The fantastic end-to-end experience we get when we shop at Amazon has serious repercussions for our experiences when we shop on other ecommerce sites. This is especially true for us in Ireland when we want to shop on Irish websites.

I was reminded of this recently when I was trying to buy two items on the Currys PC World website. I selected the two items and went to my basket to check out. The first item, incredibly, was not available for posting to me – WTF! – so it offered me click and collect. I selected my closest store and it said it was out of stock. Yes, I was at the checkout stage. The closest store was in Dublin, over 100 miles away. S0 that’s €30 on fuel and a full day to pick up an item that cost €30…

I moved down to the second item. This was not available for click and collect – why not? – but was available for online delivery. With me so far? I filled in my billing details and clicked ‘continue’. No good, WTF! 2. I had to go back up and delete the first item that was only available in practically the next time zone. When I deleted the top item the page refreshed and left the bottom item in the checkout but wiped all of my hitherto completed payment details – WTF! 3.

None of these WTF! moments would have occurred on the Amazon site. I left the Currys PC World site feeling that its experience is so excremental compared to Amazon. We become so conditioned to how good the Amazon buying experience is, and the experience itself, by which I mean the shopping process they take us though – that it negatively predisposes us against other vendors.

Maybe that’s one of the reasons why I do the vast bulk of my online shopping on Amazon and why they’re hoovering up business.

Blanket banner advertising

Online advertising is getting more and more targeted, as you’d expect. Companies and websites are getting better at collecting and mining customer information so that they can deliver more targeted ads which have a higher chance of converting, since in theory they resonate and are more relevant.

That doesn’t stop the odd bit of blanket advertising. Here’s one I got earlier in the year from M&S, promoting their Big & Tall range. I’m far from big and I’m far from tall. Surely if this is just a bulk buy from hotmail then it’s not appropriate for a section of the population in the high 90’s per cent?

I get lots of such ads to my hotmail account. I can tell you that they’re not remotely targeted. The only ones that are targeted are when I’ve abandoned a purchase on an ecommerce-savvy website like Amazon, and then it presents back to me the exact product I was either researching or declined to purchase.

To understand why companies still persist with untargeted ads and their microscopically small click-through rates, you have to put yourself in their shoes. Perhaps they don’t get the data from the owner of the space. Perhaps the click-through rates are still worth it. Perhaps the front-of-mind awareness, which has always been so hard to measure in the traditional offline world, is good enough for them.
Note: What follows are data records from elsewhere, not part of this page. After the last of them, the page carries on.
(* ===== verification/XmlChart.v ===== *)
(** The structures of charts: the chart part and the settings of a chart. *)
From S2P Require Export XmlDrawing.

(** *** [xmlChart.go] *)

Record attrValBool := mk_attrValBool {
  attrValBool_Val : bool
}.
#[export] Instance eta_attrValBool : Eta attrValBool := fun r =>
  mk_attrValBool
    (attrValBool_Val r).
#[export] Instance zero_attrValBool : GoZero attrValBool :=
  mk_attrValBool gozero.

Record cPt := mk_cPt {
  cPt_IDx : Z;
  cPt_V : option string
}.
#[export] Instance eta_cPt : Eta cPt := fun r =>
  mk_cPt
    (cPt_IDx r) (cPt_V r).
#[export] Instance zero_cPt : GoZero cPt :=
  mk_cPt gozero gozero.

Record cStrCache := mk_cStrCache {
  cStrCache_Pt : list cPt;
  cStrCache_PtCount : option attrValInt
}.
#[export] Instance eta_cStrCache : Eta cStrCache := fun r =>
  mk_cStrCache
    (cStrCache_Pt r) (cStrCache_PtCount r).
#[export] Instance zero_cStrCache : GoZero cStrCache :=
  mk_cStrCache gozero gozero.

Record cStrRef := mk_cStrRef {
  cStrRef_F : string;
  cStrRef_StrCache : option cStrCache
}.
#[export] Instance eta_cStrRef : Eta cStrRef := fun r =>
  mk_cStrRef
    (cStrRef_F r) (cStrRef_StrCache r).
#[export] Instance zero_cStrRef : GoZero cStrRef :=
  mk_cStrRef gozero gozero.
Lemma encode_rune_clean r :
  valid_rune r = true -> bad_sheet_rune r = false -> str_forallb (fun c => negb (bad_sheet_byte c)) (encode_rune r) = true.
Proof.
  intros Hv Hb. unfold encode_rune. rewrite Hv. unfold valid_rune in Hv. rewrite orb_true_iff, !in_range_spec in Hv.
  assert (forall b, 0 <= b < 256 -> negb (bad_sheet_rune b) = true -> negb (bad_sheet_byte (byte_of b)) = true) as Hbyte.
  { intros b Hb' Hn. unfold bad_sheet_byte. by rewrite byte_val_of_small. }
  assert (forall b, 128 <= b < 256 -> negb (bad_sheet_byte (byte_of b)) = true) as Hhigh.
  { intros b Hb'. apply Hbyte; [lia|]. unfold bad_sheet_rune. lia. }
  pose proof (Z.mod_pos_bound r 64 ltac:(lia)). pose proof (Z.mod_pos_bound (r `div` 64) 64 ltac:(lia)).
  pose proof (Z.mod_pos_bound (r `div` 4096) 64 ltac:(lia)).
  assert (forall d, 0 < d -> 0 <= r `div` d) as Hpos by (intros; apply Z.div_pos; lia).
  unfold bytes_of. destruct (r <? 128) eqn:E1; [|destruct (r <? 2048) eqn:E2; [|destruct (r <? 65536) eqn:E3]];
    cbn [foldr str_forallb].
  - rewrite andb_true_r. apply Hbyte; [lia|by rewrite Hb].
  - pose proof (Hpos 64 ltac:(lia)). pose proof (Z.div_lt_upper_bound r 64 32 ltac:(lia) ltac:(lia)).
    rewrite !Hhigh by lia. done.
  - pose proof (Hpos 4096 ltac:(lia)). pose proof (Z.div_lt_upper_bound r 4096 16 ltac:(lia) ltac:(lia)).
    rewrite !Hhigh by lia. done.
  - pose proof (Hpos 262144 ltac:(lia)). pose proof (Z.div_lt_upper_bound r 262144 16 ltac:(lia) ltac:(lia)).
    rewrite !Hhigh by lia. done.
Qed.

Lemma string_of_runes_clean rs :
  Forall (fun r => valid_rune r = true /\ bad_sheet_rune r = false) rs ->
  str_forallb (fun c => negb (bad_sheet_byte c)) (string_of_runes rs) = true.
Proof.
  induction 1 as [|r rs [Hv Hb] _ IH]; [done|]. cbn [string_of_runes]. rewrite str_forallb_app, IH.
  by rewrite encode_rune_clean.
Qed.

Lemma trimmed_runes name :
  Forall (fun r => valid_rune r = true /\ bad_sheet_rune r = false)
    (take 31 (List.filter (fun v => negb (bad_sheet_rune v)) (runes name))).
Proof.
  apply Forall_take, Forall_forall. intros r Hr.
  apply list_elem_of_In, filter_In in Hr as [Hin Hb%negb_true_iff]. apply list_elem_of_In in Hin.
  pose proof (runes_valid name) as Hv. rewrite Forall_forall in Hv. split; [by apply Hv|done].
Qed.

(** C32. [trimSheetName] yields a name that Excel accepts: at most 31 characters and
    none of the seven forbidden ones. A name that is acceptable already is
    returned as it is, byte for byte, and trimming twice is trimming once. *)
Theorem trimSheetName_correct name :
  utf8_RuneCountInString (trimSheetName name) <= 31 /\
  Forall (fun r => bad_sheet_rune r = false) (runes (trimSheetName name)) /\
  trimSheetName (trimSheetName name) = trimSheetName name /\
  (utf8_RuneCountInString name <= 31 -> str_forallb (fun c => negb (bad_sheet_byte c)) name = true ->
   trimSheetName name = name).
Proof.
  pose proof (trimmed_runes name) as Ht.
  set (rs := take 31 _) in Ht.
  assert (runes (string_of_runes rs) = rs) as Hrs.
  { apply runes_string_of_runes. eapply Forall_impl; [exact Ht|]. by intros r [? _]. }
  assert (forall n, str_forallb (fun c => negb (bad_sheet_byte c)) n = true -> utf8_RuneCountInString n <= 31 -> trimSheetName n = n) as Hfix.
  { intros n Hn Hl. unfold trimSheetName. rewrite Hn. by replace (31 <? utf8_RuneCountInString n) with false by lia. }
  assert (str_forallb (fun c => negb (bad_sheet_byte c)) (trimSheetName name) = true /\
    utf8_RuneCountInString (trimSheetName name) <= 31) as [H1 H2].
  { unfold trimSheetName. destruct (negb _ || _) eqn:E.
    - fold rs. split; [by apply string_of_runes_clean|]. unfold utf8_RuneCountInString. rewrite Hrs. subst rs.
      rewrite length_take. lia.
    - apply orb_false_iff in E as [E1%negb_false_iff E2]. split; [done|lia]. }
  split_and!; [done|by apply runes_clean|by apply Hfix|]. intros Hl Hn. by apply Hfix.
Qed.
Either way, it’s hard to believe that this form of untargeted online advertising has much of a shelf life.

 

We all feel the pinch from time to time and need to watch the pennies. At least some things are genuinely free, like air. That’s true in a narrow sense but many types and formats of air are not free. In some cases, the air we want to put into our vehicle tyres to keep them safe and economical is not free.

These days at fuel stations you tend to see large automated machines that provide you with air and water on payment of a coin, typically a euro or a pound. Other fuel stations have free air dispensers, but they don’t work much of the time, or the gauge is broken or illegible.

Air is part of the overall service that a fuel station provides, along with a host of other vehicle- and house-related items.

In my town there are 3 fuel stations. They have a tendency to converge on exactly the same price, even down to the tenth of a cent per litre, which is worth another post in itself. I have a policy, where prices in my locality are comparable, to buy my full tank of fuel – about €80 – at the station that has a free and regularly functioning air dispenser, so I can check my tyres too.

You reward the suppliers who have your long-term interests at heart and who try to provide a more rounded service, some elements of which may cost them money, but which they recoup in spades.